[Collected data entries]
◆ ◆ ◆ ◆
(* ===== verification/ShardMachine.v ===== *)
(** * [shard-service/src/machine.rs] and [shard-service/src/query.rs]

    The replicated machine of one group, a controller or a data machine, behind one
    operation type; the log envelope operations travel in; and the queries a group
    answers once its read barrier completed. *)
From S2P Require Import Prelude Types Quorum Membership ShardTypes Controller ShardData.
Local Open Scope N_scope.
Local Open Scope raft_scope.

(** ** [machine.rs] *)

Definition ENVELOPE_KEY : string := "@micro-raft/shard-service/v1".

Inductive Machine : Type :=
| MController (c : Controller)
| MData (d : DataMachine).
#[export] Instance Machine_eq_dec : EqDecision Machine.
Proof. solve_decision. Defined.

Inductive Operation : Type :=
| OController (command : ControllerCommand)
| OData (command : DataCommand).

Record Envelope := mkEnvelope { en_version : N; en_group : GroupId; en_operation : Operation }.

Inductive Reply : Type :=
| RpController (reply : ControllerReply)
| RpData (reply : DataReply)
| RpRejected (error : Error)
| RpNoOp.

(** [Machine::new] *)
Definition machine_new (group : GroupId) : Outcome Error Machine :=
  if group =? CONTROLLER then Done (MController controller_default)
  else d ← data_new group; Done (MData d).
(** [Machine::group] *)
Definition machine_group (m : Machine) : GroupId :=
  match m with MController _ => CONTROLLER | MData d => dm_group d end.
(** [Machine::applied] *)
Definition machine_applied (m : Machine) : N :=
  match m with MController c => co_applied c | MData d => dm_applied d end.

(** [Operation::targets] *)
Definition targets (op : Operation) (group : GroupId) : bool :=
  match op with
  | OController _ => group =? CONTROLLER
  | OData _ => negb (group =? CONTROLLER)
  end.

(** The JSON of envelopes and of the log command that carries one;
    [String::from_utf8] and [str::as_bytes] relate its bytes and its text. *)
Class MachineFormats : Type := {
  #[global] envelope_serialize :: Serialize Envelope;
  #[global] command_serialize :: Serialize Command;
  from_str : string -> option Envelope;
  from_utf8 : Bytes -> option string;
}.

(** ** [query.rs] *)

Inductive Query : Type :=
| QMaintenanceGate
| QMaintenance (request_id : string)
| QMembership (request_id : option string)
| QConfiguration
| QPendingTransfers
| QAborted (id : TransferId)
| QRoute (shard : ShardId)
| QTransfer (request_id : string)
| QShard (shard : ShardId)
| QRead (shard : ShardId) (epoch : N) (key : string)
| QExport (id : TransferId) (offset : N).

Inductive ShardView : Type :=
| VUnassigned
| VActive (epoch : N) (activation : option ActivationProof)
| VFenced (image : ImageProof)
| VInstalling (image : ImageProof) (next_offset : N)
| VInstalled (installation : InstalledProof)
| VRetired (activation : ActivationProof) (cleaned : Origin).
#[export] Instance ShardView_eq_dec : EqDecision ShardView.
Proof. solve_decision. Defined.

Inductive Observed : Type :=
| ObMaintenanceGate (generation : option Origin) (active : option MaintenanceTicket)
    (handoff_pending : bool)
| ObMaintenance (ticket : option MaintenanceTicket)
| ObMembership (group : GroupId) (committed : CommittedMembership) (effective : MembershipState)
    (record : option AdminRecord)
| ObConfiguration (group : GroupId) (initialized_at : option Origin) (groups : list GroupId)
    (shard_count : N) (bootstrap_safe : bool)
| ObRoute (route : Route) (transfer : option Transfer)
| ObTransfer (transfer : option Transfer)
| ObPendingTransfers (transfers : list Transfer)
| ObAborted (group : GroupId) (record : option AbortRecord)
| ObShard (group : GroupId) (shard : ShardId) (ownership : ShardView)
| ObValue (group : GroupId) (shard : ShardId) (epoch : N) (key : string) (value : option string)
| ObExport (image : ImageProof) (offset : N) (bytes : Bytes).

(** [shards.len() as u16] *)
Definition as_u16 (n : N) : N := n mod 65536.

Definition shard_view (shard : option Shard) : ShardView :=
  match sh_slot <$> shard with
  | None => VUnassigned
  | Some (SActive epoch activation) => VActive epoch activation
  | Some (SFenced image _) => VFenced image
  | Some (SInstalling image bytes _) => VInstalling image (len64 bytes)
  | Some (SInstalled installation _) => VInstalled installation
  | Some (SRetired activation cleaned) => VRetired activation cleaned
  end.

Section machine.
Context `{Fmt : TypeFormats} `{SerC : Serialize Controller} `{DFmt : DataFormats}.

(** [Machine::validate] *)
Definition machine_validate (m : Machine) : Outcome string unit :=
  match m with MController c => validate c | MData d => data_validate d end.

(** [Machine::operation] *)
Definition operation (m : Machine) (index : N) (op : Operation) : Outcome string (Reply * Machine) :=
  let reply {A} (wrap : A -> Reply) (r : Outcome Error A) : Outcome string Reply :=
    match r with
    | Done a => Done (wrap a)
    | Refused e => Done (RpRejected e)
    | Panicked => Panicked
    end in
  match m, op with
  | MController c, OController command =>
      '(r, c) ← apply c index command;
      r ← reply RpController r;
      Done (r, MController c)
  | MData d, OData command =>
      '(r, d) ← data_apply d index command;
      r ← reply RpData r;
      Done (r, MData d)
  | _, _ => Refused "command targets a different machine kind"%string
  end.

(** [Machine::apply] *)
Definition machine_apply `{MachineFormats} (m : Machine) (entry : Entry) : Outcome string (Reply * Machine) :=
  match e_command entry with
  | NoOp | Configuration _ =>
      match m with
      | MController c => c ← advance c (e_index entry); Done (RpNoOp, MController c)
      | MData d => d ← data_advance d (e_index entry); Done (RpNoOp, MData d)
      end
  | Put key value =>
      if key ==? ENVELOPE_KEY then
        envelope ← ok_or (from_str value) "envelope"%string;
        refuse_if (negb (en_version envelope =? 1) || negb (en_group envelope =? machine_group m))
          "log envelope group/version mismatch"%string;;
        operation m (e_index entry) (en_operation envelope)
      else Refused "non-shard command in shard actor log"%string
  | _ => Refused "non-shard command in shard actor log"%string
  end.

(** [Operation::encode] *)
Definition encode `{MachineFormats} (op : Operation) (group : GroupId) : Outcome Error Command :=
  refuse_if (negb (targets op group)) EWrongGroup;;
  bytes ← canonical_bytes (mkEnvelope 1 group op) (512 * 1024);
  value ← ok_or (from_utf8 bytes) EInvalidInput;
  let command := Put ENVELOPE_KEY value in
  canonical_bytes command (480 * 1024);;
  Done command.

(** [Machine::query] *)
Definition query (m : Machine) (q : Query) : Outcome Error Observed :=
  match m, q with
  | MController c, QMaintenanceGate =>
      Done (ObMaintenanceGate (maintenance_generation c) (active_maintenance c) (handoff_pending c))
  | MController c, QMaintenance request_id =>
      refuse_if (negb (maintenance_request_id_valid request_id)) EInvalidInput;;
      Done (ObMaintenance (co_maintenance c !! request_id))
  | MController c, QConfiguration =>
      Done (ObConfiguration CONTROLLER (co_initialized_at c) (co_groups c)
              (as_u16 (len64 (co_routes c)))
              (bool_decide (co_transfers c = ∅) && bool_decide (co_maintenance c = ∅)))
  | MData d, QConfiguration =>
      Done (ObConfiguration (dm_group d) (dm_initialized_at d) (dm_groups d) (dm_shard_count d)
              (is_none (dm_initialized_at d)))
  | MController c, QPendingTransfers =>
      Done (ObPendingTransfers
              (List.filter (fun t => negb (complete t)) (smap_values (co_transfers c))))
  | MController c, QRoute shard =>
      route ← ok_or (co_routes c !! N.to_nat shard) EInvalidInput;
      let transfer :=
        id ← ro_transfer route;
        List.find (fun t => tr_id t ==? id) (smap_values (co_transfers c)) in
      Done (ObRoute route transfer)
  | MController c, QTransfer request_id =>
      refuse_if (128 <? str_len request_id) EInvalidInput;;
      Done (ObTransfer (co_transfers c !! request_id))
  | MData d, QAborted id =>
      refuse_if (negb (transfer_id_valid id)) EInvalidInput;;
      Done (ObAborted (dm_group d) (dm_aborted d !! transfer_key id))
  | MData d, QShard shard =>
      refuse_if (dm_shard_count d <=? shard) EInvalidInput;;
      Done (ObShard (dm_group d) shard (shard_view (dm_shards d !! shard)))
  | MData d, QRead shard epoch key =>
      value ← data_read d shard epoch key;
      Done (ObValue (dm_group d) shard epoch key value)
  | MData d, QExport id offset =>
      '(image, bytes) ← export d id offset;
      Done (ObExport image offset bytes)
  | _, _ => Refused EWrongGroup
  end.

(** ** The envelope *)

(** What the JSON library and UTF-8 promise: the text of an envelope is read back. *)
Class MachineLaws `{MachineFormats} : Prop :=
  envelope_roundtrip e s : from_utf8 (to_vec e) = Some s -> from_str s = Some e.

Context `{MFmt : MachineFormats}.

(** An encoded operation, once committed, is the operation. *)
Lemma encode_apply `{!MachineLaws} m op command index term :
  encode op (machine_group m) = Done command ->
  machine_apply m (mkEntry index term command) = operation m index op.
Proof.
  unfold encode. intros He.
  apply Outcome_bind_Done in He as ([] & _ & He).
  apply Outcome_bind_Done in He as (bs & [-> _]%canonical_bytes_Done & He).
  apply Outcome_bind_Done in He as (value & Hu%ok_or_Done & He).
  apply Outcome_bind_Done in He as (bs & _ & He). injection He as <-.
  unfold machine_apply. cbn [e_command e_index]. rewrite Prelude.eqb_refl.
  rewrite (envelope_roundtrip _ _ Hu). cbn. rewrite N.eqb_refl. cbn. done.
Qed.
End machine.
◆ ◆ ◆ ◆
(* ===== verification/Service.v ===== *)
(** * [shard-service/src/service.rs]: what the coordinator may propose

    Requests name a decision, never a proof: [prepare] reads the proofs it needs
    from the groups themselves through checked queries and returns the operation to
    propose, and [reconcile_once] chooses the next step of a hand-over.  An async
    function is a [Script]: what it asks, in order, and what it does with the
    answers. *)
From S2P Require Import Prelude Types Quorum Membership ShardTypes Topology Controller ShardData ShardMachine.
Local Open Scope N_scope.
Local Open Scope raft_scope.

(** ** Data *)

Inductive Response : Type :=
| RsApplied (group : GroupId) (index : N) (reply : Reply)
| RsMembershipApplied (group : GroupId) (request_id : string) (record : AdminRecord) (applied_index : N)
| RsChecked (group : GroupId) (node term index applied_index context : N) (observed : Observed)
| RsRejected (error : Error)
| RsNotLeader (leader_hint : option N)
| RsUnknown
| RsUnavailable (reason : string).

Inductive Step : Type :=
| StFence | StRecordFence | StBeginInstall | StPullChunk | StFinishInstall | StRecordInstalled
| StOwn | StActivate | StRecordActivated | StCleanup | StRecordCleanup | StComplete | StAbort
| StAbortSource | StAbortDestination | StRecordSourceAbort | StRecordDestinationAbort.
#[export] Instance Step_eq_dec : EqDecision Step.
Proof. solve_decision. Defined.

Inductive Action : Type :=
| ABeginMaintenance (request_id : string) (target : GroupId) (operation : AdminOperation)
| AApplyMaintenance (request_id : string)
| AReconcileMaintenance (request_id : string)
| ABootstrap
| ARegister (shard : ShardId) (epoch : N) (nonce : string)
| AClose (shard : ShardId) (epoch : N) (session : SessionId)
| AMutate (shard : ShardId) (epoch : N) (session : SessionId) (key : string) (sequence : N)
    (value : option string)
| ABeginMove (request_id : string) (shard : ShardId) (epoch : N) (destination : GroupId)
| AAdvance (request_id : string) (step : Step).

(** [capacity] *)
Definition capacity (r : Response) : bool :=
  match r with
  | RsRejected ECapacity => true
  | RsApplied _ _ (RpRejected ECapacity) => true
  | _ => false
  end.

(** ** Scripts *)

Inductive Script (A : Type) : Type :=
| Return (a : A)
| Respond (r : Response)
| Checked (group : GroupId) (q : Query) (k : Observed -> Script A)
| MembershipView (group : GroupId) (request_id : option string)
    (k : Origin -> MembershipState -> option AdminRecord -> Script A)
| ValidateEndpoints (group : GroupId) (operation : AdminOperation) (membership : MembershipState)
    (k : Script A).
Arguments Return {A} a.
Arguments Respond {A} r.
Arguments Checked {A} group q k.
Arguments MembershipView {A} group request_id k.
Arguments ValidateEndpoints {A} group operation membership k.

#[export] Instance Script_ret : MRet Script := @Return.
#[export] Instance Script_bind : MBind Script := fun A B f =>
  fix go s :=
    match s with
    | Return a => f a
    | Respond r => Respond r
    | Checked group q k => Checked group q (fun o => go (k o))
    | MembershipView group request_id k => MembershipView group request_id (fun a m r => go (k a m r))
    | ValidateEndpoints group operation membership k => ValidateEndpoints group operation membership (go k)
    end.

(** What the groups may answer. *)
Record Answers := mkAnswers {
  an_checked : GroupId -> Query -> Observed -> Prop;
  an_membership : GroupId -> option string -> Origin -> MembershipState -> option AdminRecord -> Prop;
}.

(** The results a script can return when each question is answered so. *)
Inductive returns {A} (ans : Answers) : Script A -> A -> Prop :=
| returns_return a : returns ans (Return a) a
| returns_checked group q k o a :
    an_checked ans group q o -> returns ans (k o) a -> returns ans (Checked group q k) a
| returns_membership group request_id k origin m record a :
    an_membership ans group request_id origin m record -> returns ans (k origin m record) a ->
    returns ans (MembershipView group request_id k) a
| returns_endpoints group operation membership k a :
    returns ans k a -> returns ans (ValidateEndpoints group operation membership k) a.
◆ ◆ ◆ ◆
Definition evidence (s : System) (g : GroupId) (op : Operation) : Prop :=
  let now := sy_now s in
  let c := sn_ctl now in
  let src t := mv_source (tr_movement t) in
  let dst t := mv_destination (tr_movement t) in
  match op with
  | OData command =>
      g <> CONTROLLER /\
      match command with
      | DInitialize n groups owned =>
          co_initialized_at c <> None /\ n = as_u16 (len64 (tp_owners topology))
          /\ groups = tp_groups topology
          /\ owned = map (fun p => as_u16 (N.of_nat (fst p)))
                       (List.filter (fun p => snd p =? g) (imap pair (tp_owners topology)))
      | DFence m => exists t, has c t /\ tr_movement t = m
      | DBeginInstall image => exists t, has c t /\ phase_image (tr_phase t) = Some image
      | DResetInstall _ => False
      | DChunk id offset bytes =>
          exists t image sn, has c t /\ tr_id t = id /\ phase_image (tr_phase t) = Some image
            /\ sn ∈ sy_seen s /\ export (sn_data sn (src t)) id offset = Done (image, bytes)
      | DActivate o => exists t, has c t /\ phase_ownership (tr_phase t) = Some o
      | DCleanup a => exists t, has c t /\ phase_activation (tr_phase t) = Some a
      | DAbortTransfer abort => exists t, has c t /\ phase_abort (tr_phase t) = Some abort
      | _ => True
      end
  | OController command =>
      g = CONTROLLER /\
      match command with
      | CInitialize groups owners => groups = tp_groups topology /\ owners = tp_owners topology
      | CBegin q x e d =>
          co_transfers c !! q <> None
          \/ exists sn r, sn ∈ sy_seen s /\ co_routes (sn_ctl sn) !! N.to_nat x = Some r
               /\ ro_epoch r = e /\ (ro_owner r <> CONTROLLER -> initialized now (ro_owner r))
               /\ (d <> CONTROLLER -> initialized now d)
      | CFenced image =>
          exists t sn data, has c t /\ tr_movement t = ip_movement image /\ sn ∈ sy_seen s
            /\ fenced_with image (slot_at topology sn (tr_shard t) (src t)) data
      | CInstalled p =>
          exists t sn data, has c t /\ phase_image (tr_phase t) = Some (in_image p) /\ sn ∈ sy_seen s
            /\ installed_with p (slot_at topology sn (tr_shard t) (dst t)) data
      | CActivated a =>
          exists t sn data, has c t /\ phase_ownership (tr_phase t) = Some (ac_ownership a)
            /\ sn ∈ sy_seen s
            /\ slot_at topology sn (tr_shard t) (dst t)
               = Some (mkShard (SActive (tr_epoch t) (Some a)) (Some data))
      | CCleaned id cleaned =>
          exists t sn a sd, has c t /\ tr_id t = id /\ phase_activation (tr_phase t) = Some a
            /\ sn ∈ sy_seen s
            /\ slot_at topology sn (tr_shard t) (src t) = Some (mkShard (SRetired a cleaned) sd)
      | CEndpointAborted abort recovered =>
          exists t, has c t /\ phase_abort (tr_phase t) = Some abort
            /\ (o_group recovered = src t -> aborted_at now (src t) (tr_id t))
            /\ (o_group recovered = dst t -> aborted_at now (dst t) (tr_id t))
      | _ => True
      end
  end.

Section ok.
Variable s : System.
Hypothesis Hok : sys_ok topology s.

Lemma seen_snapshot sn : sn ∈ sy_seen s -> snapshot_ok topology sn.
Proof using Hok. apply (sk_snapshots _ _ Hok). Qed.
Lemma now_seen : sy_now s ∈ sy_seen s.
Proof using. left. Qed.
◆ ◆ ◆ ◆
**TASK DETAILS:** Look above for the line holding "GroupId) (request_id : option string)" and the line holding "Record Answers := mkAnswers". Retype both, and every line between them, word for word and nothing else.

**EXPECTED ANSWER:**
| MembershipView (group : GroupId) (request_id : option string)
    (k : Origin -> MembershipState -> option AdminRecord -> Script A)
| ValidateEndpoints (group : GroupId) (operation : AdminOperation) (membership : MembershipState)
    (k : Script A).
Arguments Return {A} a.
Arguments Respond {A} r.
Arguments Checked {A} group q k.
Arguments MembershipView {A} group request_id k.
Arguments ValidateEndpoints {A} group operation membership k.

#[export] Instance Script_ret : MRet Script := @Return.
#[export] Instance Script_bind : MBind Script := fun A B f =>
  fix go s :=
    match s with
    | Return a => f a
    | Respond r => Respond r
    | Checked group q k => Checked group q (fun o => go (k o))
    | MembershipView group request_id k => MembershipView group request_id (fun a m r => go (k a m r))
    | ValidateEndpoints group operation membership k => ValidateEndpoints group operation membership (go k)
    end.

(** What the groups may answer. *)
Record Answers := mkAnswers {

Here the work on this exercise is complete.